=== Section Start ===

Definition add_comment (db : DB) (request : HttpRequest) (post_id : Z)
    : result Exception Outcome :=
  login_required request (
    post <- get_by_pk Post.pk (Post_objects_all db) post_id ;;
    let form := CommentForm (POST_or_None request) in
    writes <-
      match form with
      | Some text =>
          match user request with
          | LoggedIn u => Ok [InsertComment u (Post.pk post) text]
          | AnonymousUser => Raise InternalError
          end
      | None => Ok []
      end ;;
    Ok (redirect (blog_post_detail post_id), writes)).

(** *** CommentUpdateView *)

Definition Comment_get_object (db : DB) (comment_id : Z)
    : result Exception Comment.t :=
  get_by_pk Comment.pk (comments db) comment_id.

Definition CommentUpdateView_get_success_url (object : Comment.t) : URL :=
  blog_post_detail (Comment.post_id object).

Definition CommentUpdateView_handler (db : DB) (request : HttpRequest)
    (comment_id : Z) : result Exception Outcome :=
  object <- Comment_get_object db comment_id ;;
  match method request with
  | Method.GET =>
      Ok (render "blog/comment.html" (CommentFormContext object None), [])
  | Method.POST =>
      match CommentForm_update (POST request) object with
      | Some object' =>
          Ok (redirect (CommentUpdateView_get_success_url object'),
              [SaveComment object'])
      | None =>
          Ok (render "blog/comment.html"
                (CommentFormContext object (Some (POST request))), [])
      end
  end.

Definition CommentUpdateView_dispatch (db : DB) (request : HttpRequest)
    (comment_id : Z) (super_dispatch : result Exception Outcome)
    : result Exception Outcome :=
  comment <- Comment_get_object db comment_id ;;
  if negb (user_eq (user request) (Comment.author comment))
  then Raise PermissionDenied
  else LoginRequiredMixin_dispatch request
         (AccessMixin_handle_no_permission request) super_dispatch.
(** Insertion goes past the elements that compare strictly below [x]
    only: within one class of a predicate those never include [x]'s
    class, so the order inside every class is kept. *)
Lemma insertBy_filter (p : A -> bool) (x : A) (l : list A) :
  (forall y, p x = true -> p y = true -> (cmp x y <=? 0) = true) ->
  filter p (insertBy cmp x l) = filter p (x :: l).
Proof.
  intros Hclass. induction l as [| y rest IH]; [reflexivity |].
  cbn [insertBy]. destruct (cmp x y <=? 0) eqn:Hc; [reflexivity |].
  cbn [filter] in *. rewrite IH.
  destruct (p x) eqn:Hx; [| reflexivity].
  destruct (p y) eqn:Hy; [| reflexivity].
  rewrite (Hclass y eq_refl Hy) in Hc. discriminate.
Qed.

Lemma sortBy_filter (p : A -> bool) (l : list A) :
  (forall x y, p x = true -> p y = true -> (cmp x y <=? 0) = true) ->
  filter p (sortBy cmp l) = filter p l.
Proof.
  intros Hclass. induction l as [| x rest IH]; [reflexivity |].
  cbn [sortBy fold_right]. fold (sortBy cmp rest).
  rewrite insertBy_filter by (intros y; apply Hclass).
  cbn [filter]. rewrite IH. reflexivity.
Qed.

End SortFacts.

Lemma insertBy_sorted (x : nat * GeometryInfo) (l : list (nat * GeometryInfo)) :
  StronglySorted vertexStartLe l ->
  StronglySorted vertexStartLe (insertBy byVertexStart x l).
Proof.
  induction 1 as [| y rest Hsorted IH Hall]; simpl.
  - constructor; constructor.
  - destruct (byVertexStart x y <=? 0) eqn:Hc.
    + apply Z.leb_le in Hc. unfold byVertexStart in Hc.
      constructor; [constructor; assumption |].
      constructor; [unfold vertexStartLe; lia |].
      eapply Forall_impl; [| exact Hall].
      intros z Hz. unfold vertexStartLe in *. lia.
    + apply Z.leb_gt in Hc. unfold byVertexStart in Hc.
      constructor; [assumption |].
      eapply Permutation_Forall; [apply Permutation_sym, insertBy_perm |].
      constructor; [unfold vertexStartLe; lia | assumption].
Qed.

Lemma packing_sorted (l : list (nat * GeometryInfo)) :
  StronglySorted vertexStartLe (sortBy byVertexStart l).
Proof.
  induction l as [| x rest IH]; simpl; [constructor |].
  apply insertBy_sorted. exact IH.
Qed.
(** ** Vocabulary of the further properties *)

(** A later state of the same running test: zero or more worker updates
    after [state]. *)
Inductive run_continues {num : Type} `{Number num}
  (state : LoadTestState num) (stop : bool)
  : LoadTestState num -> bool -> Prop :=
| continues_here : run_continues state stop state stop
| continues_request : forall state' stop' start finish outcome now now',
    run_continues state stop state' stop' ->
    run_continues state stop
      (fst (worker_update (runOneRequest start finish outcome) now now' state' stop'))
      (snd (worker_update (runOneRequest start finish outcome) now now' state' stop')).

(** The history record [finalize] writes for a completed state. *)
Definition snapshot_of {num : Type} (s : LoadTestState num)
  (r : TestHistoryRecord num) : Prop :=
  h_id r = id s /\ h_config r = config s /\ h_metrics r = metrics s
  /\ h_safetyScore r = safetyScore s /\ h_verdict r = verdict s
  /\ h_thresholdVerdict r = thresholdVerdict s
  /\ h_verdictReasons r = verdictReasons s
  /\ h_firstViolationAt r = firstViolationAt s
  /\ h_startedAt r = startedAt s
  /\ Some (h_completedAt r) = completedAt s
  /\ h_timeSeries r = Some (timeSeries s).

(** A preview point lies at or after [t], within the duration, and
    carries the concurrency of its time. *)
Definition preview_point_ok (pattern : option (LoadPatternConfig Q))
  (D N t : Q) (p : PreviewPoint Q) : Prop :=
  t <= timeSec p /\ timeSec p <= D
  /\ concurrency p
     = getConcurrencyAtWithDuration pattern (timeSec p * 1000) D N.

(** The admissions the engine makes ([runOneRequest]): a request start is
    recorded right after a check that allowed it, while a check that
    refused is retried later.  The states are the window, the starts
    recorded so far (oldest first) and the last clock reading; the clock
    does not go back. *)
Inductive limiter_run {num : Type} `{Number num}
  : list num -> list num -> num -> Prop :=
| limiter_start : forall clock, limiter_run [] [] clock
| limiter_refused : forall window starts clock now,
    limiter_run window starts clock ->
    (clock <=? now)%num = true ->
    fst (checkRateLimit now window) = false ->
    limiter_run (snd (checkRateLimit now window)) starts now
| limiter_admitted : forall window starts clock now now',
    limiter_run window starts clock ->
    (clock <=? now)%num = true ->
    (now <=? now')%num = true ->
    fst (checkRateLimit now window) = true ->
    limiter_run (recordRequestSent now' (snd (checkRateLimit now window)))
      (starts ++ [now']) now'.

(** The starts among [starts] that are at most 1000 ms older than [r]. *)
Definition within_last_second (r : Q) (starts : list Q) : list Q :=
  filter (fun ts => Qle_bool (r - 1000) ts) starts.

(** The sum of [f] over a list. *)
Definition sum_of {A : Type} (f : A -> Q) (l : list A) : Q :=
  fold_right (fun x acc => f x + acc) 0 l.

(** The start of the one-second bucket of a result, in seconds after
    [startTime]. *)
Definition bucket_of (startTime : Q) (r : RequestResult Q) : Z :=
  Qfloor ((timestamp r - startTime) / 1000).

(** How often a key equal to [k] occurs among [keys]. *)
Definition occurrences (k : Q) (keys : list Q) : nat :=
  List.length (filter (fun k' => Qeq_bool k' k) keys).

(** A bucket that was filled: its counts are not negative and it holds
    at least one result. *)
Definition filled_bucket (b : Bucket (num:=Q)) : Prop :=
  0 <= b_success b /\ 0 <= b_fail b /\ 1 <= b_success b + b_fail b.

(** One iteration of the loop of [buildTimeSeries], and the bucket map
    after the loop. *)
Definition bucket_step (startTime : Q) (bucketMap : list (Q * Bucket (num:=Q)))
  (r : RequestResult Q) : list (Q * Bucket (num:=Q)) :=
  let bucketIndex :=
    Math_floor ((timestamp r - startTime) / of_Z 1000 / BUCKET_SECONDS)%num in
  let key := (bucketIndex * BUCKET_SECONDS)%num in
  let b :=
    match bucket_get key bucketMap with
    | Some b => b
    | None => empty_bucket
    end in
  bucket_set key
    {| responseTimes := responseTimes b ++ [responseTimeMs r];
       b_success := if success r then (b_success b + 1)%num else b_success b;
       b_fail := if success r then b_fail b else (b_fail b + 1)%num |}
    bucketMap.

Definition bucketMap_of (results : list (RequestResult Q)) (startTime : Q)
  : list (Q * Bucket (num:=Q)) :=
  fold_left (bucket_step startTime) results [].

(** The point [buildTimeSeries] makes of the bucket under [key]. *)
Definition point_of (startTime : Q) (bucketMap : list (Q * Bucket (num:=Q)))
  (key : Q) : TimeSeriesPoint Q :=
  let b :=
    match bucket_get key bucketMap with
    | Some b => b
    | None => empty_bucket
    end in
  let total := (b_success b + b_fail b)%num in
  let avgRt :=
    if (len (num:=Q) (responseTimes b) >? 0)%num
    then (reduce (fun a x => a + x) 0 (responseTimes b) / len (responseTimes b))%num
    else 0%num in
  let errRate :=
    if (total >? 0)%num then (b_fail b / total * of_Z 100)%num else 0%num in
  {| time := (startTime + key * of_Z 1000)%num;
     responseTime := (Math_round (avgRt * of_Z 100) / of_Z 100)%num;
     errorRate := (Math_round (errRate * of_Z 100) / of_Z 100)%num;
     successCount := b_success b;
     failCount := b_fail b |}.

=== Section End ===

**About this task:** Beginning with the line above that contains "0 <= b_success", copy each line exactly up to and including the line that contains "b_success := if", and go no further.

**Answer space:**
  0 <= b_success b /\ 0 <= b_fail b /\ 1 <= b_success b + b_fail b.

(** One iteration of the loop of [buildTimeSeries], and the bucket map
    after the loop. *)
Definition bucket_step (startTime : Q) (bucketMap : list (Q * Bucket (num:=Q)))
  (r : RequestResult Q) : list (Q * Bucket (num:=Q)) :=
  let bucketIndex :=
    Math_floor ((timestamp r - startTime) / of_Z 1000 / BUCKET_SECONDS)%num in
  let key := (bucketIndex * BUCKET_SECONDS)%num in
  let b :=
    match bucket_get key bucketMap with
    | Some b => b
    | None => empty_bucket
    end in
  bucket_set key
    {| responseTimes := responseTimes b ++ [responseTimeMs r];
       b_success := if success r then (b_success b + 1)%num else b_success b;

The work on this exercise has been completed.